= Société Monégasque de l'Electricité et du Gaz =

Main electricity and gas supplier in Monaco
The Monaco Electricity and Gas Company (Société Monégasque de l'Electricité et du Gaz, SMEG) is a Monegasque concessionaire which distributes and supplies electricity and gas for the entire Principality of Monaco, which is over 25 000 customers and commercial entities. It operates public lighting and maintains the 7,200 light points in the area.

== History ==
In 1863 a company for sea bathing and gaming concessions was founded with a network of gas plants built until 1888. In 1890 a Monegasque electricity company (SME) was created with a concession signed for 50 years in Monaco. In 1936, Société Monégasque du Gaz (SMG) was created, which became a concessionaire for 30 years. In 1976, SME and SMG  merged and SMEG was created.

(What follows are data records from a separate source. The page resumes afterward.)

(** * gossh: stream forwarding, keepalive and host-trust logic

    A shallow embedding of the forwarding engine of the gossh client
    (direct.go, client.go) and of the session helpers (session.go), with the
    properties of its specification stated over it.

    The collaborators of the code (readers, writers, listeners, the ssh
    library, the terminal) are modelled by the sequence of results they hand
    back to the code; everything the code itself decides is a Rocq function
    or a step function over an explicit state. *)

From Stdlib Require Import ZArith Lia Ascii.
From stdpp Require Import prelude strings gmap.

Local Open Scope Z_scope.

(** ** Part I: the embedding *)

(** *** StreamCopier: [CopyBufferWithContext] (direct.go and client.go) *)

Module StreamCopier.

Definition bytes := list Byte.byte.

(** The error values the copy loop handles or creates. *)
Inductive error :=
| EOF                  (* io.EOF *)
| ErrShortWrite        (* io.ErrShortWrite *)
| errInvalidWrite      (* errors.New("invalid write result") *)
| interruptedErr       (* errors.New("interrupted"), direct.go *)
| ErrIO (msg : string) (* any other error of a reader or writer *).

(** The function exists in two textual variants. *)
Inductive Variant := ClientGo | DirectGo.

(** What the call leaves behind: the number of [src.Read] calls, the
    arguments of the [dst.Write] calls and of the [os.Stdout.Write] calls,
    oldest first. *)
Record IO := mkIO {
  io_reads : nat;
  io_dst : list bytes;
  io_stdout : list bytes;
}.

Definition io0 : IO := mkIO 0 [] [].

(** The value of a Go [(int64, error)] result pair. *)
Definition Result : Type := Z * option error.
(** X4: every Diff of a successful parse is made of lines of the right
    classes: its headers pass [is_header], its paths start with [--- ] and
    [+++ ], its hunk headers start with [@@ -], and every hunk line has one
    of the kinds [-], [+] and blank.  The text of a [-] line never starts
    with [-- ] and that of a [+] line never with [++ ]: such lines of the
    input are taken for path lines. *)
Theorem parsed_diffs_well_formed (s : list string) (diffs : list Diff) :
  DiffParser s = Ok diffs -> Forall diff_wf diffs.
Proof.
  intros H. destruct (parsed_classes _ _ H) as (Hh & Ho & Hn & Hk & Hl).
  apply Forall_forall. intros d Hd. repeat split.
  - apply Forall_forall. intros line Hin.
    assert (X : In line (filter is_header s)).
    { rewrite <- Hh. apply in_flat_map. eauto. }
    apply filter_In in X. apply X.
  - assert (X : In (_old_path d) (filter is_old_path s)).
    { rewrite <- Ho. apply in_map, Hd. }
    apply filter_In in X. apply X.
  - assert (X : In (_new_path d) (filter is_new_path s)).
    { rewrite <- Hn. apply in_map, Hd. }
    apply filter_In in X. apply X.
  - apply Forall_forall. intros h Hin. split.
    + assert (X : In (get_header h) (filter is_hunk_header s)).
      { rewrite <- Hk. apply in_flat_map. exists d. split; [exact Hd | ].
        unfold hunk_headers_of. apply in_map, Hin. }
      apply filter_In in X. apply X.
    + apply Forall_forall. intros item Hi.
      assert (X : In item (map kind_and_text (filter is_content s))).
      { rewrite <- Hl. apply in_flat_map. exists d. split; [exact Hd | ].
        unfold hunk_lines_of. apply in_flat_map. eauto. }
      apply in_map_iff in X. destruct X as (line & <- & X).
      apply filter_In in X. apply content_line_wf, X.
Qed.

Lemma parsed_diffs_well_formed_witness : Forall diff_wf two_file_diffs.
Proof.
  apply (parsed_diffs_well_formed two_file_patch two_file_diffs). reflexivity.
Defined.

(** ** The end of the loop *)

(** X1: the loop of [_parse_udiff] ends.  A turn that pops no line (the
    two branches that emit a Diff, and the one that closes an open hunk)
    clears the local that sent it there, so the loop makes at most two turns
    for a line: after [2 * len(stream) + 1] turns it has left the loop or
    raised, and allowing more turns changes nothing. *)
Theorem parsing_loop_ends (s : list string) (fuel : nat) :
  parse_fuel s <= fuel ->
  _parse_udiff_within fuel s = Some (_parse_udiff s).
Proof.
  intros Hf. destruct (while_stream_total s) as [r Hr].
  rewrite (_parse_udiff_run _ _ _ Hr).
  apply (while_stream_more _ _ _ (fuel - parse_fuel s)) in Hr.
  replace (parse_fuel s + (fuel - parse_fuel s)) with fuel in Hr by lia.
  unfold _parse_udiff_within. rewrite Hr. destruct r; reflexivity.
Qed.

Lemma parsing_loop_ends_witness :
  _parse_udiff_within 100 two_file_patch = Some (_parse_udiff two_file_patch).
Proof.
  apply (parsing_loop_ends two_file_patch 100). vm_compute. lia.
Defined.

(** ** Lines no test accepts *)

Lemma loop_body_classified st line rest st' :
  loop_body st line rest = Ok st' -> unclassified line = false.
Proof.
  intros H. pose proof (line_classes line) as C. unfold loop_body in H.
  change (is_old line || is_new line || is_common line) with (is_content line) in H.
  destruct (is_header line), (is_old_path line), (is_new_path line),
    (is_hunk_header line), (is_content line), (is_eof line);
    try contradiction; try exact C; discriminate H.
Qed.

Lemma while_ok_classified fuel : forall st st',
  while_stream fuel st = Some (Ok st') ->
  Forall (fun l => unclassified l = false) (stream st).
Proof.
  induction fuel as [| fuel IH]; intros st st' H; simpl in H.
  - destruct (stream st); [constructor | discriminate].
  - destruct (stream st) as [| line rest] eqn:Hs; [constructor | ].
    destruct (loop_body st line rest) as [st1 | e] eqn:Hb; [ | discriminate].
    constructor; [eapply loop_body_classified; eassumption | ].
    specialize (IH _ _ H).
    destruct (loop_body_progress _ _ _ _ Hs Hb) as [Hr | (Hr & _)];
      rewrite Hr in IH; [exact IH | ].
    inversion IH; assumption.
Qed.

(** X5: an input that holds a line no test of [Udiff] accepts (an empty
    line, or a line that starts with [@] without being a hunk header, such
    as the [@@@] header of a combined diff) is refused wherever the line
    stands: [DiffParser] raises, and never returns Diffs for it. *)
Theorem unclassified_line_refused (s : list string) (line : string) :
  In line s -> unclassified line = true ->
  exists e, DiffParser s = Raise e /\ (UnsupportedFormat e \/ MalformedPatch e).
Proof.
  intros Hin Hu. destruct (sniff s) eqn:Hs.
  - destruct (DiffParser_sniffed s Hs) as [(diffs & H) | (e & H & He)].
    + exfalso. destruct (DiffParser_Ok _ _ H) as (_ & fuel & st & Hw & _).
      apply while_ok_classified in Hw. cbn [initial stream] in Hw.
      rewrite Forall_forall in Hw. specialize (Hw line Hin). congruence.
    + exists e. auto.
  - exists (RuntimeError "unknown diff type"). split.
    + unfold DiffParser. rewrite Hs. reflexivity.
    + left. reflexivity.
Qed.

Lemma unclassified_line_refused_witness :
  exists e,
    DiffParser [Py.ln "--- a"; Py.ln "+++ b"; Py.ln "@@@ -1 -1 +1 @@@"; Py.ln "+x"] =
      Raise e /\
    (UnsupportedFormat e \/ MalformedPatch e).
Proof.
  apply (unclassified_line_refused _ (Py.ln "@@@ -1 -1 +1 @@@")).
  - simpl. auto.
  - reflexivity.
Defined.

(** ** Backslash lines *)

Lemma loop_body_without_eof st line rest :
  loop_body (without_eof st) line (filter not_eof rest) =
  match loop_body st line rest with
  | Ok st' => Ok (without_eof st')
  | Raise e => Raise e
  end.
Proof.
  unfold loop_body, emit_and_reset, without_eof, bind, assert_not_None,
    assert_None.
  cbn [stream out_diffs headers old_path new_path hunks hunk].
  repeat match goal with
  | |- context [if ?b then _ else _] => destruct b
  | |- context [match ?v with Some _ => _ | None => _ end] => destruct v
  | |- context [match ?l with EmptyString => _ | String _ _ => _ end] => destruct l
  end; reflexivity.
Qed.

Lemma loop_body_eof st line rest :
  is_eof line = true ->
  loop_body st line rest =
  Ok (mkLocals rest (out_diffs st) (headers st) (old_path st) (new_path st)
        (hunks st) (hunk st)).
Proof.
  intros H. pose proof (line_classes line) as C. unfold loop_body.
  change (is_old line || is_new line || is_common line) with (is_content line).
  rewrite H in *.
  destruct (is_header line), (is_old_path line), (is_new_path line),
    (is_hunk_header line), (is_content line); try contradiction; reflexivity.
Qed.

Lemma while_without_eof fuel : forall st r,
  while_stream fuel st = Some r ->
  while_stream fuel (without_eof st) =
  Some match r with
       | Ok st' => Ok (without_eof st')
       | Raise e => Raise e
       end.
Proof.
  induction fuel as [| fuel IH]; intros st r H.
  - simpl in H. destruct (stream st) eqn:Hs; [ | discriminate].
    injection H as <-. simpl. rewrite Hs. reflexivity.
  - cbn [while_stream] in H.
    destruct (stream st) as [| line rest] eqn:Hs.
    { injection H as <-. simpl. rewrite Hs. reflexivity. }
    destruct (is_eof line) eqn:He.
    + rewrite (loop_body_eof _ _ _ He) in H. apply IH in H.
      replace (without_eof st) with
        (without_eof (mkLocals rest (out_diffs st) (headers st) (old_path st)
                        (new_path st) (hunks st) (hunk st))).
      * apply (while_stream_more _ _ _ 1) in H.
        rewrite Nat.add_1_r in H. exact H.
      * unfold without_eof. cbn [stream out_diffs headers old_path new_path hunks hunk].
        rewrite Hs. cbn [filter]. unfold not_eof at 2. rewrite He. reflexivity.
    + cbn [while_stream].
      assert (E : stream (without_eof st) = line :: filter not_eof rest).
      { unfold without_eof. cbn [stream]. rewrite Hs. cbn [filter].
        unfold not_eof at 1. rewrite He. reflexivity. }
      rewrite E, loop_body_without_eof.
      destruct (loop_body st line rest) as [st1 | e].
      * apply IH, H.
      * injection H as <-. reflexivity.
Qed.

Lemma _parse_udiff_without_eof s :
  _parse_udiff (filter not_eof s) = _parse_udiff s.
Proof.
  destruct (while_stream_total s) as [r Hr].
  rewrite (_parse_udiff_run _ _ _ Hr).
  apply while_without_eof in Hr.
  change (without_eof (initial s)) with (initial (filter not_eof s)) in Hr.
  rewrite (_parse_udiff_run _ _ _ Hr).
  destruct r; reflexivity.
Qed.

Lemma In_firstn_S {A : Type} (x : A) (l : list A) :
  forall n, In x (firstn n l) -> In x (firstn (S n) l).
Proof.
  induction l as [| z l IH]; intros n Hin.
  - destruct n; destruct Hin.
  - destruct n as [| n]; [destruct Hin | ].
    cbn [firstn] in Hin. destruct Hin as [-> | Hin]; [left; reflexivity | ].
    right. apply IH. exact Hin.
Qed.

Lemma In_firstn_filter {A : Type} (p : A -> bool) (x : A) (l : list A) :
  forall n, In x (firstn n l) -> p x = true -> In x (firstn n (filter p l)).
Proof.
  induction l as [| y l IH]; intros n Hin Hp.
  - destruct n; exact Hin.
  - destruct n as [| n]; [destruct Hin | ].
    cbn [firstn filter] in Hin |- *. destruct Hin as [-> | Hin].
    + rewrite Hp. left. reflexivity.
    + destruct (p y).
      * right. apply IH; assumption.
      * apply In_firstn_S, IH; assumption.
Qed.

Lemma sniff_without_eof s : sniff s = true -> sniff (filter not_eof s) = true.
Proof.
  unfold sniff. intros H. apply existsb_exists in H. destruct H as (x & Hin & Hx).
  apply existsb_exists. exists x. split; [ | exact Hx].
  apply In_firstn_filter; [exact Hin | ].
  apply startswith_cons in Hx. destruct Hx as (t & -> & _). reflexivity.
Qed.

(** X6: lines that start with a backslash (such as [\ No newline at end of
    file]) are ignored wherever they stand: for an input that passes the
    sniff, the parser returns, or raises, the same with these lines taken
    out of the input. *)
Theorem backslash_lines_ignored (s : list string) :
  sniff s = true ->
  DiffParser (filter not_eof s) = DiffParser s.
Proof.
  intros H. unfold DiffParser.
  rewrite H, (sniff_without_eof s H), _parse_udiff_without_eof. reflexivity.
Qed.

Lemma backslash_lines_ignored_witness :
  DiffParser (filter not_eof two_file_patch) = DiffParser two_file_patch.
Proof.
  apply (backslash_lines_ignored two_file_patch). reflexivity.
Defined.

(** ** Diffs without hunks *)

Lemma only_last_diff_can_lack_hunks_witness :
  Forall (fun d => _hunks d <> []) (removelast two_file_diffs).
Proof.
  apply (only_last_diff_can_lack_hunks two_file_patch two_file_diffs). reflexivity.
Defined.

In 1990, the SMEG took up residence in a new building, Avenue de Fontvieille, at the same time celebrating the centenary of the collaboration with the Principality.

== Renewable energies ==
Since 2012, SMEG has been providing “green” offers for the general public as well as for professionals and large accounts. In 2017 Monaco Énergies Renouvelables (MER) was created - a mixed company between the Monegasque Government and SMEG aimed at investing in renewable electricity production assets, such as photovoltaics. The objective of MER is to have 100% green electricity production capacities equivalent to the Monaco’s territory consumption.

SMEG has charging networks and car-sharing schemes throughout France and Monaco. The mobility entity of SMEG, Mobee uses Vulog technology to equip its car-sharing fleet of electric vehicles in Monaco.